**What you need to do**.
Give a verbatim repeat of the lines that run from the line containing "rec_id (objects b)) ∧ rec ∈ objects b" to the end of the data below.

**Provided data**.
Lemma cut_unique (d d' r r' : path) : 47 ∉ d → 47 ∉ d' → d ++ 47 :: r = d' ++ 47 :: r' → d = d' ∧ r = r'.
Proof.
  revert d'. induction d as [|b d IH]; intros [|b' d']; cbn [app]; rewrite ?not_elem_of_cons.
  - by intros _ _ [= ->].
  - intros _ [Hb _] [= E _]. by destruct Hb.
  - intros [Hb _] _ [= E _]. by destruct Hb.
  - intros [_ Hd] [_ Hd'] [= -> E]. by destruct (IH d' Hd Hd' E) as [-> ->].
Qed.

(** The rows of the files, and for each directory the tree of the rows below it. *)
Record split_rows (rows files : list (path * leaf)) (subdirs : gmap path FlatTree) : Prop := {
  files_spec : files = filter (λ r, 47 ∉ r.1) rows;
  subdirs_name (d : path) : is_Some (subdirs !! d) → 47 ∉ d;
  subdirs_full (d : path) (sub : FlatTree) : subdirs !! d = Some sub → ∃ r, is_Some (sub !! r);
  subdirs_spec (d r : path) (l : leaf) : 47 ∉ d → default ∅ (subdirs !! d) !! r = Some l ↔ (d ++ 47 :: r, l) ∈ rows
}.

Lemma split_flat_spec (rows : list (path * leaf)) :
  NoDup rows.*1 → let '(files, subdirs) := split_flat rows in split_rows rows files subdirs.
Proof.
  unfold split_flat. induction rows as [|[p l] rows IH] using rev_ind; intros Hd.
  { split; [done|..].
    - intros d [sub Hs]. by rewrite lookup_empty in Hs.
    - intros d sub Hs. by rewrite lookup_empty in Hs.
    - intros d r l _. by rewrite lookup_empty, elem_of_nil. }
  rewrite fmap_app in Hd. apply NoDup_app in Hd as (Hd & Hp & _). specialize (IH Hd).
  rewrite fold_left_app. destruct (fold_left _ rows ([], ∅)) as [files subdirs]. destruct IH as [Hf Hn Hfull Hs].
  cbn [fold_left]. destruct (split_once 47 p) as [[d r]|] eqn:E.
  - apply split_once_some in E as [-> Hnd].
    split.
    + rewrite filter_app, <- Hf, filter_cons_False, filter_nil, app_nil_r; [done|].
      cbn. rewrite elem_of_app, elem_of_cons. tauto.
    + intros d' [sub Hsub]. destruct (decide (d' = d)) as [->|Hne]; [done|].
      rewrite lookup_insert_ne in Hsub by done. apply Hn. by exists sub.
    + intros d' sub Hsub. destruct (decide (d' = d)) as [->|Hne].
      * rewrite lookup_insert_eq in Hsub. injection Hsub as <-. exists r. by rewrite lookup_insert_eq.
      * rewrite lookup_insert_ne in Hsub by done. by apply (Hfull d').
    + intros d' r' l' Hd'. rewrite elem_of_app, list_elem_of_singleton, <- Hs by done.
      destruct (decide (d' = d)) as [->|Hne].
      * rewrite lookup_insert_eq. cbn [default from_option id]. rewrite lookup_insert_Some. split.
        { intros [[-> ->]|[_ ?]]; auto. }
        intros [Hl|[= E ->]]; [|left; by apply app_inv_head in E as [= ->]]. right. split; [|done]. intros <-.
        apply (Hp (d ++ 47 :: r)); [|by left]. apply Hs in Hl; [|done]. apply list_elem_of_fmap. eexists (_, _); split; [|exact Hl]; done.
      * rewrite lookup_insert_ne by done. split; [by left|]. intros [?|[= Hc _]]; [done|].
        by destruct (cut_unique _ _ _ _ Hd' Hnd Hc).
  - apply split_once_none in E. split; [|done..|].
    + by rewrite filter_app, <- Hf, filter_cons_True, filter_nil.
    + intros d' r' l' Hd'. rewrite elem_of_app, list_elem_of_singleton, <- Hs by done.
      split; [by left|]. intros [?|[= <- _]]; [done|]. destruct E. rewrite elem_of_app, elem_of_cons. auto.
Qed.
Definition bytesb (l : list Z) : bool := forallb (λ b, (0 <=? b) && (b <? 256)) l.
Lemma bytesb_ok l : bytesb l = true → bytes_ok l.
Proof.
  intros Hl. apply Forall_forall. intros x Hx%list_elem_of_In. unfold bytesb in Hl. rewrite forallb_forall in Hl.
  specialize (Hl x Hx). unfold is_byte. lia.
Qed.
Definition record_fitsb (r : PackObjectRecord) : bool :=
  (zlen (id_bytes (rec_id r)) =? 32) && bytesb (id_bytes (rec_id r)) && bytesb (rec_data r)
  && Bool.eqb (bool_decide (rec_obj_type r = AnnotatedTag)) (is_annotated_tag (rec_id r))
  && bool_decide (rec_obj_type r ≠ Delta) && (bool_decide (rec_obj_type r = Blob) || negb (is_compact_frame (rec_data r)))
  && bool_decide (rec_delta_base r = None) && (zlen (rec_data r) <=? Decoder.MAX_DELTA_OUTPUT_SIZE).
Lemma record_fitsb_ok rs : forallb record_fitsb rs = true → Forall record_fits rs.
Proof.
  rewrite forallb_forall. intros Hrs. apply Forall_forall. intros r Hr%list_elem_of_In%Hrs. unfold record_fitsb in Hr.
  repeat (apply andb_true_iff in Hr as [Hr ?]). unfold record_fits, object_ok, id_ok, ordinary, rec_object. cbn [fst snd].
  repeat match goal with
  | H : bytesb _ = true |- _ => apply bytesb_ok in H
  | H : bool_decide _ = true |- _ => apply bool_decide_eq_true in H
  | H : _ || _ = true |- _ => apply orb_true_iff in H
  | H : (_ =? _) = true |- _ => apply Z.eqb_eq in H
  | H : (_ <=? _) = true |- _ => apply Z.leb_le in H
  | H : Bool.eqb _ _ = true |- _ => apply Bool.eqb_prop in H
  end.
  split; [|split; [|done]].
  - split; [done|]. split; [by rewrite <- H3; rewrite bool_decide_eq_true|]. split; [done|]. split; [done|].
    unfold Decoder.MAX_DELTA_OUTPUT_SIZE, MAX_PACK_OBJECT_OUTPUT_SIZE in *. lia.
  - destruct H1 as [H1|H1]; [left; by apply bool_decide_eq_true in H1|right; by apply negb_true_iff in H1].
Qed.

Definition record (i : PackObjectId) (t : ObjectType) (d : list Z) : PackObjectRecord :=
  {| rec_id := i; rec_obj_type := t; rec_data := d; rec_delta_base := None; rec_path_hint := None |}.
Definition records : list PackObjectRecord :=
  [record (Hash (replicate 32 1)) Blob (seqZ 0 100);
   record (StateId (replicate 32 1)) State (replicate 80 3);
   record (Hash (replicate 32 2)) Blob ([9; 9] ++ seqZ 0 98);
   record (Hash (replicate 32 3)) Blob (replicate 70 200);
   record (AnnotatedTagId (replicate 32 4)) AnnotatedTag [1; 2; 3]].
Definition sample_config : CompressionConfig := {| enabled := true; level := 3; min_size := 16; max_delta_size := 10 |}.
Definition raw_config : CompressionConfig := {| enabled := false; level := 0; min_size := 0; max_delta_size := 10 |}.
Definition sample_builder : PackBuilder := PackBuild.Build_PackBuilder records sample_config 10.

Lemma sample_packable : packable sample_builder.
Proof.
  split.
  - apply record_fitsb_ok. by vm_compute.
  - apply (bool_decide_unpack _). by vm_compute.
  - apply safe_deltasb_ok. by vm_compute.
  - by vm_compute.
Qed.
End Samples.

Import Samples.

Lemma build_read_roundtrip_witness :
  packable sample_builder
  ∧ returns (build digest rle_encode keep_order sample_builder) (λ '(pack, index_data, stats), ∃ r,
    from_bytes digest pack index_data = Ok r
    ∧ (∀ rec, rec ∈ objects sample_builder →
         get_object digest rle_decode r (rec_id rec) = Ok (Some (rec_obj_type rec, rec_data rec))
         ∧ get_object_bytes digest rle_decode r (rec_id rec) = Ok (Some (rec_obj_type rec, rec_data rec)))
    ∧ (∀ i, i ∉ map rec_id (objects sample_builder) → get_object digest rle_decode r i = Ok None)
    ∧ returns (list_ids r) (λ ids, ids ≡ₚ map rec_id (objects sample_builder))).
Proof.
  split; [exact sample_packable|].
  apply (build_read_roundtrip digest rle_encode rle_decode keep_order sample_services sample_builder sample_packable).
Defined.

(** The sample exercises every kind of entry: a delta, compressed and raw data. *)
Example sample_stats :
  returns (build digest rle_encode keep_order sample_builder) (λ '(_, _, stats),
    PackBuild.object_count stats = 5 ∧ PackBuild.stat_deltas stats = 1 ∧ PackBuild.stat_compressed stats < 160).
Proof. by vm_compute. Qed.

(** C7. The builder can write a pack that loses an object: when an object is
    added twice, its second copy is stored as a delta to its own id, which the
    reader follows until its limit; and when a raw delta happens to start with
    the magic of [zstd], the reader decompresses it.  Both packs are accepted
    when they are opened. *)
Theorem build_loses_objects :
  (∃ b rec, Forall record_fits (objects b) ∧ safe_deltas (map rec_data (objects b)) ∧ rec ∈ objects b
    ∧ returns (build digest rle_encode keep_order b) (λ '(pack, index_data, _),
        returns (from_bytes digest pack index_data) (λ r,
          get_object digest rle_decode r (rec_id rec) = Err (InvalidObject "Delta chain depth exceeds max" []))))
  ∧ (∃ b rec, Forall record_fits (objects b) ∧ NoDup (map rec_id (objects b)) ∧ rec ∈ objects b
    ∧ returns (build digest rle_encode keep_order b) (λ '(pack, index_data, _),
        returns (from_bytes digest pack index_data) (λ r,
          get_object digest rle_decode r (rec_id rec) = Err (InvalidObject "zstd decode init failed" [])))).
Proof.
  split.
  - set (rec := record (Hash (replicate 32 1)) Blob (seqZ 0 80)).
    exists (PackBuild.Build_PackBuilder [rec; rec] raw_config 10), rec. cbn [objects].
    split; [apply record_fitsb_ok; by vm_compute|]. split; [apply safe_deltasb_ok; by vm_compute|]. split; [by left|].
    by vm_compute.
  - set (rec := record (Hash (replicate 32 2)) Blob ([0xB5; 0x2F; 0xFD; 8] ++ replicate 37 200 ++ seqZ 0 80)).
    exists (PackBuild.Build_PackBuilder [record (Hash (replicate 32 1)) Blob (seqZ 0 130); rec] raw_config 10), rec. cbn [objects].
    split; [apply record_fitsb_ok; by vm_compute|]. split; [apply (bool_decide_unpack _); by vm_compute|].
    split; [by right; left|]. by vm_compute.
Qed.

**Written response**.
  ∧ (∃ b rec, Forall record_fits (objects b) ∧ NoDup (map rec_id (objects b)) ∧ rec ∈ objects b
    ∧ returns (build digest rle_encode keep_order b) (λ '(pack, index_data, _),
        returns (from_bytes digest pack index_data) (λ r,
          get_object digest rle_decode r (rec_id rec) = Err (InvalidObject "zstd decode init failed" [])))).
Proof.
  split.
  - set (rec := record (Hash (replicate 32 1)) Blob (seqZ 0 80)).
    exists (PackBuild.Build_PackBuilder [rec; rec] raw_config 10), rec. cbn [objects].
    split; [apply record_fitsb_ok; by vm_compute|]. split; [apply safe_deltasb_ok; by vm_compute|]. split; [by left|].
    by vm_compute.
  - set (rec := record (Hash (replicate 32 2)) Blob ([0xB5; 0x2F; 0xFD; 8] ++ replicate 37 200 ++ seqZ 0 80)).
    exists (PackBuild.Build_PackBuilder [record (Hash (replicate 32 1)) Blob (seqZ 0 130); rec] raw_config 10), rec. cbn [objects].
    split; [apply record_fitsb_ok; by vm_compute|]. split; [apply (bool_decide_unpack _); by vm_compute|].
    split; [by right; left|]. by vm_compute.
Qed.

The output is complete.